It’s a brisk, witty, suspenseful installment full of satisfying moments and strange wonder. Anything that begins with the threat of a beheading can’t be all bad, and the surrounding treatment of government bureaucracy should please anyone in the jaws of a mindless machine. When Barnabas appeals the impending separation of Quentin and Head, he’s told that, since there’s no precedent for that kind of crime & punishment, there’s no precedent for appeal. It’s reasoning that’s delivered with all of the confidence we expect from a bureaucrat who has no idea what’s going on, and who cares even less if you know it. With a week before the inevitability of death and axes, you’d think that Barnabas might want to, you know, send to Boston for a real lawyer, but he’s too busy working himself up to more harebrained schemes. What? We’ll have to find out.

This is an intensely head-oriented storyline, and as we see Gerard in vague remorse for Quentin, it could be that it’s both genuine and strategic. I never really know how much of what we see at this point is Gerard and how much is Judah Zachery, and I like to believe that it’s far more of the latter. Meanwhile, Christopher Pennock, perennial hero of the Daybook, knows that Gabriel is going into the windup for his exit and is relishing it. Gabriel may be the most dynamic and unpredictable limited-lifespan character on the show, and after brief, saving salvos of help and wit, he’s going for the Gloucester award with gusto. It’s a shame to see Terry Crawford go since Edith is the opposite of the simp that was Beth, but what an exit. 1840 admirably mixes the supernatural monsters with the real. The buildup of Gabriel in the wheelchair is suspenseful enough that a double dip of arise-and-kill is completely welcome, and Pennock’s towering height adds to the menace.

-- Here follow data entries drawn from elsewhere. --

(* ===== verification/TimerWheel.v ===== *)
(** * The timer wheel ([timer/wheel])

    Six levels of 64 slots; a slot of level [i] holds the entries of a span of
    [64 ^ i] milliseconds.  The stacks of the slots are an interface: the trait
    [Stack] with its operations, and what they promise about the list of items that
    a stack holds in a store which other stacks share. *)

From S2P Require Import Prelude Bytes.


(** ** Stacks *)

(** [timer/wheel/stack.rs] Stack *)
Class Stack (T Item Store : Type) := {
  st_default : T;
  st_is_empty : T -> bool;
  st_push : Item -> SE (T * Store) Never ();
  st_pop : SE (T * Store) Never (option Item);
  st_remove : Item -> SE (T * Store) Never ();
  st_when : Item -> Store -> outcome Never Z;
}.

(** What a stack promises.  [st_rep s t l]: in the store [s] the stack [t] holds
    the items [l], the top first; [st_unlinked s x]: the item [x] is in the store
    and has no links, so that it can be pushed if it is in no stack.  An operation
    changes the items of its stack only. *)
Class StackLaws (T Item Store : Type) `{ST : Stack T Item Store} := {
  st_rep : Store -> T -> list Item -> Prop;
  st_unlinked : Store -> Item -> Prop;
  st_frame (s s' : Store) (touched : list Item) : Prop :=
    (forall t l, st_rep s t l -> (forall x, x ∈ l -> x ∉ touched) -> st_rep s' t l) /\
    (forall x, st_unlinked s x -> x ∉ touched -> st_unlinked s' x) /\
    (forall x, st_when x s' = st_when x s);
  st_default_rep s : st_rep s st_default [];
  st_rep_nodup s t l : st_rep s t l -> NoDup l;
  st_is_empty_rep s t l : st_rep s t l -> st_is_empty t = bool_decide (l = []);
  st_push_rep s t l x :
    st_rep s t l -> st_unlinked s x -> x ∉ l ->
    exists s' t', st_push x (t, s) = ((t', s'), Ok tt) /\
      st_rep s' t' (x :: l) /\ st_frame s s' (x :: l);
  st_pop_nil s t : st_rep s t [] -> st_pop (t, s) = ((t, s), Ok None);
  st_pop_cons s t x l :
    st_rep s t (x :: l) ->
    exists s' t', st_pop (t, s) = ((t', s'), Ok (Some x)) /\
      st_rep s' t' l /\ st_unlinked s' x /\ st_frame s s' (x :: l);
  st_remove_rep s t l1 x l2 :
    st_rep s t (l1 ++ x :: l2) ->
    exists s' t', st_remove x (t, s) = ((t', s'), Ok tt) /\
      st_rep s' t' (l1 ++ l2) /\ st_unlinked s' x /\ st_frame s s' (l1 ++ x :: l2);
}.

(** ** Levels *)

(** [timer/wheel/level.rs] LEVEL_MULT *)
Definition LEVEL_MULT : Z := 64.
(** [timer/wheel/level.rs] occupied_bit *)
Definition occupied_bit (slot : Z) : Z := Z.shiftl 1 slot.
(** [timer/wheel/level.rs] slot_range *)
Definition slot_range (level : Z) : Z := LEVEL_MULT ^ level.
(** [timer/wheel/level.rs] level_range *)
Definition level_range (level : Z) : Z := LEVEL_MULT * slot_range level.
(** [timer/wheel/level.rs] slot_for *)
Definition slot_for (duration level : Z) : Z := Z.shiftr duration (level * 6) mod LEVEL_MULT.

(** [timer/wheel/level.rs] Expiration *)
Record Expiration := MkExpiration { ex_level : Z; ex_slot : Z; ex_deadline : Z }.

(** [u64::rotate_right] and [u64::trailing_zeros] *)
Definition rotate_right (x n : Z) : Z :=
  let n := n mod 64 in
  Z.lor (Z.shiftr x n) (as_u64 (Z.shiftl x (64 - n))).
Fixpoint trailing_zeros_fuel (fuel : nat) (x : Z) : Z :=
  match fuel with
  | O => 0
  | S fuel => if Z.testbit x 0 then 0 else 1 + trailing_zeros_fuel fuel (Z.shiftr x 1)
  end.
Definition trailing_zeros (x : Z) : Z := trailing_zeros_fuel 64 x.

Section Wheel.
Context `{ST : Stack T Item Store}.

(** [timer/wheel/level.rs] Level *)
Record Level := MkLevel { lv_level : Z; lv_occupied : Z; lv_slot : list T }.

(** [timer/wheel/level.rs] Level::new *)
Definition Level_new (level : Z) : Level := MkLevel level 0 (replicate 64 st_default).

(** [timer/wheel/level.rs] Level::next_occupied_slot *)
Definition next_occupied_slot (lv : Level) (now : Z) : option Z :=
  if lv_occupied lv =? 0 then None
  else
    let now_slot := now / slot_range (lv_level lv) in
    let occupied := rotate_right (lv_occupied lv) (as_u32 now_slot) in
    let zeros := trailing_zeros occupied in
    Some (as_usize (zeros + now_slot) mod 64).

(** [timer/wheel/level.rs] Level::next_expiration *)
Definition Level_next_expiration (lv : Level) (now : Z) : option Expiration :=
  match next_occupied_slot lv now with
  | Some slot =>
      let level_range := level_range (lv_level lv) in
      let slot_range := slot_range (lv_level lv) in
      let level_start := now - now mod level_range in
      let deadline := as_u64 (level_start + slot * slot_range) in
      Some (MkExpiration (lv_level lv) slot deadline)
  | None => None
  end.

(** An operation on [self.slot[slot]] and the store *)
Definition on_slot {A} (slot : Z) (c : SE (T * Store) Never A) : SE (Level * Store) Never A := fun st =>
  let '(lv, s) := st in
  match lv_slot lv !! Z.to_nat slot with
  | Some t =>
      let '((t, s), r) := c (t, s) in
      ((MkLevel (lv_level lv) (lv_occupied lv) (<[Z.to_nat slot := t]> (lv_slot lv)), s), r)
  | None => (st, Panic)
  end.
Definition set_occupied (f : Z -> Z) (st : Level * Store) : Level * Store :=
  (MkLevel (lv_level st.1) (f (lv_occupied st.1)) (lv_slot st.1), st.2).
Definition slot_is_empty (slot : Z) : SE (Level * Store) Never bool :=
  on_slot slot (gets (fun st => st_is_empty st.1)).

(** [timer/wheel/level.rs] Level::add_entry *)
Definition Level_add_entry (when : Z) (item : Item) : SE (Level * Store) Never () :=
  level ← gets (fun st => lv_level st.1);
  let slot := slot_for when level in
  _ ← on_slot slot (st_push item);
  modify (set_occupied (fun occ => Z.lor occ (occupied_bit slot))).

(** [timer/wheel/level.rs] Level::remove_entry *)
Definition Level_remove_entry (when : Z) (item : Item) : SE (Level * Store) Never () :=
  level ← gets (fun st => lv_level st.1);
  let slot := slot_for when level in
  _ ← on_slot slot (st_remove item);
  empty ← slot_is_empty slot;
  if empty : bool then modify (set_occupied (fun occ => Z.lxor occ (occupied_bit slot))) else mret tt.

(** [timer/wheel/level.rs] Level::pop_entry_slot *)
Definition pop_entry_slot (slot : Z) : SE (Level * Store) Never (option Item) :=
  ret ← on_slot slot st_pop;
  match ret with
  | Some item =>
      empty ← slot_is_empty slot;
      _ ← (if empty : bool then modify (set_occupied (fun occ => Z.lxor occ (occupied_bit slot))) else mret tt);
      mret (Some item)
  | None => mret None
  end.

(** ** The wheel *)

(** [timer/wheel/mod.rs] NUM_LEVELS *)
Definition NUM_LEVELS : nat := 6.
(** [timer/wheel/mod.rs] MAX_DURATION *)
Definition MAX_DURATION : Z := Z.shiftl 1 (6 * Z.of_nat NUM_LEVELS).

(** [timer/wheel/mod.rs] InsertError *)
Inductive InsertError := IE_Elapsed | IE_Invalid.

(** [timer/wheel/mod.rs] Wheel *)
Record Wheel := MkWheel { wh_elapsed : Z; wh_levels : list Level }.

(** [timer/wheel/mod.rs] Poll *)
Record Poll := MkPoll { po_now : Z; po_expiration : option Expiration }.

(** [timer/wheel/mod.rs] Wheel::new *)
Definition Wheel_new : Wheel := MkWheel 0 (Level_new ∘ Z.of_nat <$> seq 0 NUM_LEVELS).
(** [timer/wheel/mod.rs] Poll::new *)
Definition Poll_new (now : Z) : Poll := MkPoll now None.

(** [timer/wheel/mod.rs] level_for.  [63 - masked.leading_zeros()] is the position
    of the highest set bit. *)
Definition level_for (elapsed when : Z) : outcome Never Z :=
  let masked := Z.lxor elapsed when in
  _ ← assert_ (negb (masked =? 0));
  let significant := Z.log2 masked in
  Ok (significant / 6).

(** An operation on [self.levels[level]] and the store *)
Definition on_level {A} (level : Z) (c : SE (Level * Store) Never A) : SE (Wheel * Store) Never A := fun st =>
  let '(w, s) := st in
  match wh_levels w !! Z.to_nat level with
  | Some lv =>
      let '((lv, s), r) := c (lv, s) in
      ((MkWheel (wh_elapsed w) (<[Z.to_nat level := lv]> (wh_levels w)), s), r)
  | None => (st, Panic)
  end.

(** [timer/wheel/mod.rs] Wheel::insert *)
Definition Wheel_insert (when : Z) (item : Item) :
    SE (Wheel * Store) Never (option (Item * InsertError)) :=
  elapsed ← gets (fun st => wh_elapsed st.1);
  if when <=? elapsed then mret (Some (item, IE_Elapsed))
  else if MAX_DURATION <? when - elapsed then mret (Some (item, IE_Invalid))
  else
    level ← lift (level_for elapsed when);
    _ ← on_level level (Level_add_entry when item);
    mret None.

(** [timer/wheel/mod.rs] Wheel::remove *)
Definition Wheel_remove (item : Item) : SE (Wheel * Store) Never () :=
  st ← get;
  when ← lift (st_when item st.2);
  level ← lift (level_for (wh_elapsed st.1) when);
  on_level level (Level_remove_entry when item).

Fixpoint next_expiration_from (lvs : list Level) (elapsed : Z) : option Expiration :=
  match lvs with
  | [] => None
  | lv :: lvs =>
      match Level_next_expiration lv elapsed with
      | Some e => Some e
      | None => next_expiration_from lvs elapsed
      end
  end.

(** [timer/wheel/mod.rs] Wheel::next_expiration *)
Definition Wheel_next_expiration (w : Wheel) : option Expiration :=
  next_expiration_from (wh_levels w) (wh_elapsed w).

(** [timer/wheel/mod.rs] Wheel::poll_at *)
Definition poll_at (w : Wheel) : option Z := ex_deadline <$> Wheel_next_expiration w.

(** [timer/wheel/mod.rs] Wheel::pop_entry *)
Definition pop_entry (e : Expiration) : SE (Wheel * Store) Never (option Item) :=
  on_level (ex_level e) (pop_entry_slot (ex_slot e)).

(** [timer/wheel/mod.rs] Wheel::set_elapsed *)
Definition set_elapsed (when : Z) : SE (Wheel * Store) Never () :=
  elapsed ← gets (fun st => wh_elapsed st.1);
  _ ← lift (assert_ (elapsed <=? when));
  if elapsed <? when then modify (fun st => (MkWheel when (wh_levels st.1), st.2)) else mret tt.

(** [timer/wheel/mod.rs] Wheel::poll_expiration.  Each round of the loop takes an
    entry from the slot. *)
Fixpoint poll_expiration (fuel : nat) (e : Expiration) : SE (Wheel * Store) Never (option Item) :=
  match fuel with
  | O => panic
  | S fuel =>
      item ← pop_entry e;
      match item with
      | None => mret None
      | Some item =>
          if ex_level e =? 0 then mret (Some item)
          else
            s ← gets snd;
            when ← lift (st_when item s);
            let next_level := ex_level e - 1 in
            _ ← on_level next_level (Level_add_entry when item);
            poll_expiration fuel e
      end
  end.

(** [timer/wheel/mod.rs] Wheel::poll.  [fuel] bounds the rounds of the loops. *)
Fixpoint Wheel_poll (fuel : nat) : SE (Poll * (Wheel * Store)) Never (option Item) :=
  match fuel with
  | O => panic
  | S fuel =>
      st ← get;
      let poll := st.1 in
      let expiration :=
        match po_expiration poll with
        | None =>
            match Wheel_next_expiration st.2.1 with
            | Some e => if po_now poll <? ex_deadline e then None else Some e
            | None => None
            end
        | e => e
        end in
      _ ← modify (fun st => (MkPoll (po_now poll) expiration, st.2));
      match expiration with
      | Some e =>
          item ← zoom snd (fun x st => (st.1, x)) (poll_expiration fuel e);
          match item with
          | Some item => mret (Some item)
          | None =>
              _ ← zoom snd (fun x st => (st.1, x)) (set_elapsed (ex_deadline e));
              _ ← modify (fun st => (MkPoll (po_now poll) None, st.2));
              Wheel_poll fuel
          end
      | None =>
          _ ← zoom snd (fun x st => (st.1, x)) (set_elapsed (po_now poll));
          mret None
      end
  end.

End Wheel.
Arguments Level : clear implicits.
Arguments Wheel : clear implicits.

Speaking of double dips, it’s back to Parallel Time. Has Dark Shadows finally admitted that it works best as a period piece? With the exception of about 1710-1760, 1860, and 1920-1940, Dark Shadows has explored its timeline thoroughly, and even the treat of visiting one of those periods would be a challenge given the strictures of the mythos (not that it ever stopped the writers before). At this point, the only way forward is sideways, and the introduction of Morgan Collins and a mysterious “other man” expands the DSU and harkens back to its sudsy origins. Morgan is in the classic mold of the Dan Curtis tall-dark-and-baritone leading man, which sets up a great bait-and-switch when Bramwell enters the picture. I don’t begrudge Jonathan Frid wanting the opportunity to play an earthier leading man. Less fun, ultimately, for Lara Parker. She’s commented that Angelique was too much of a goody-goody, which is true when the character’s not trying to murder children, and if that is the case, Catherine may be the chance to Be Real Pretty, but I’m not sure she’s more interesting as a figure of agency.

The underrated 1840 is entering its climax and denouement. Shifting completely to an entirely new storyline, with no substantive crossover, may be the program’s biggest gamble. Any ongoing crossover character would have been an ill fit, anyway, and the strangely mature 1841PT storyline finishes the show in a manner both familiar and strikingly different. Look beyond the surface, and what seems like “more of the same” is quite the opposite. Dark Shadows is about cycles, and the only thing left after  1841PT is Vicki’s arrival in 1966 Main Time… followed by the rest of the series, chronologically. The eventual and stable union of Bramwell and Catherine is the opposite of the seething mistrust and betrayals experienced by both Roger and Elizabeth in their Main Time marriages. It shows us the arc — not of “the characters,” but of Characters in the story of Dark Shadows. Only at Collinwood is the brightest future in the distant past… and in a parallel universe, at that.

This episode was broadcast Jan. 11, 1971.
Related Posts Plugin for WordPress, Blogger...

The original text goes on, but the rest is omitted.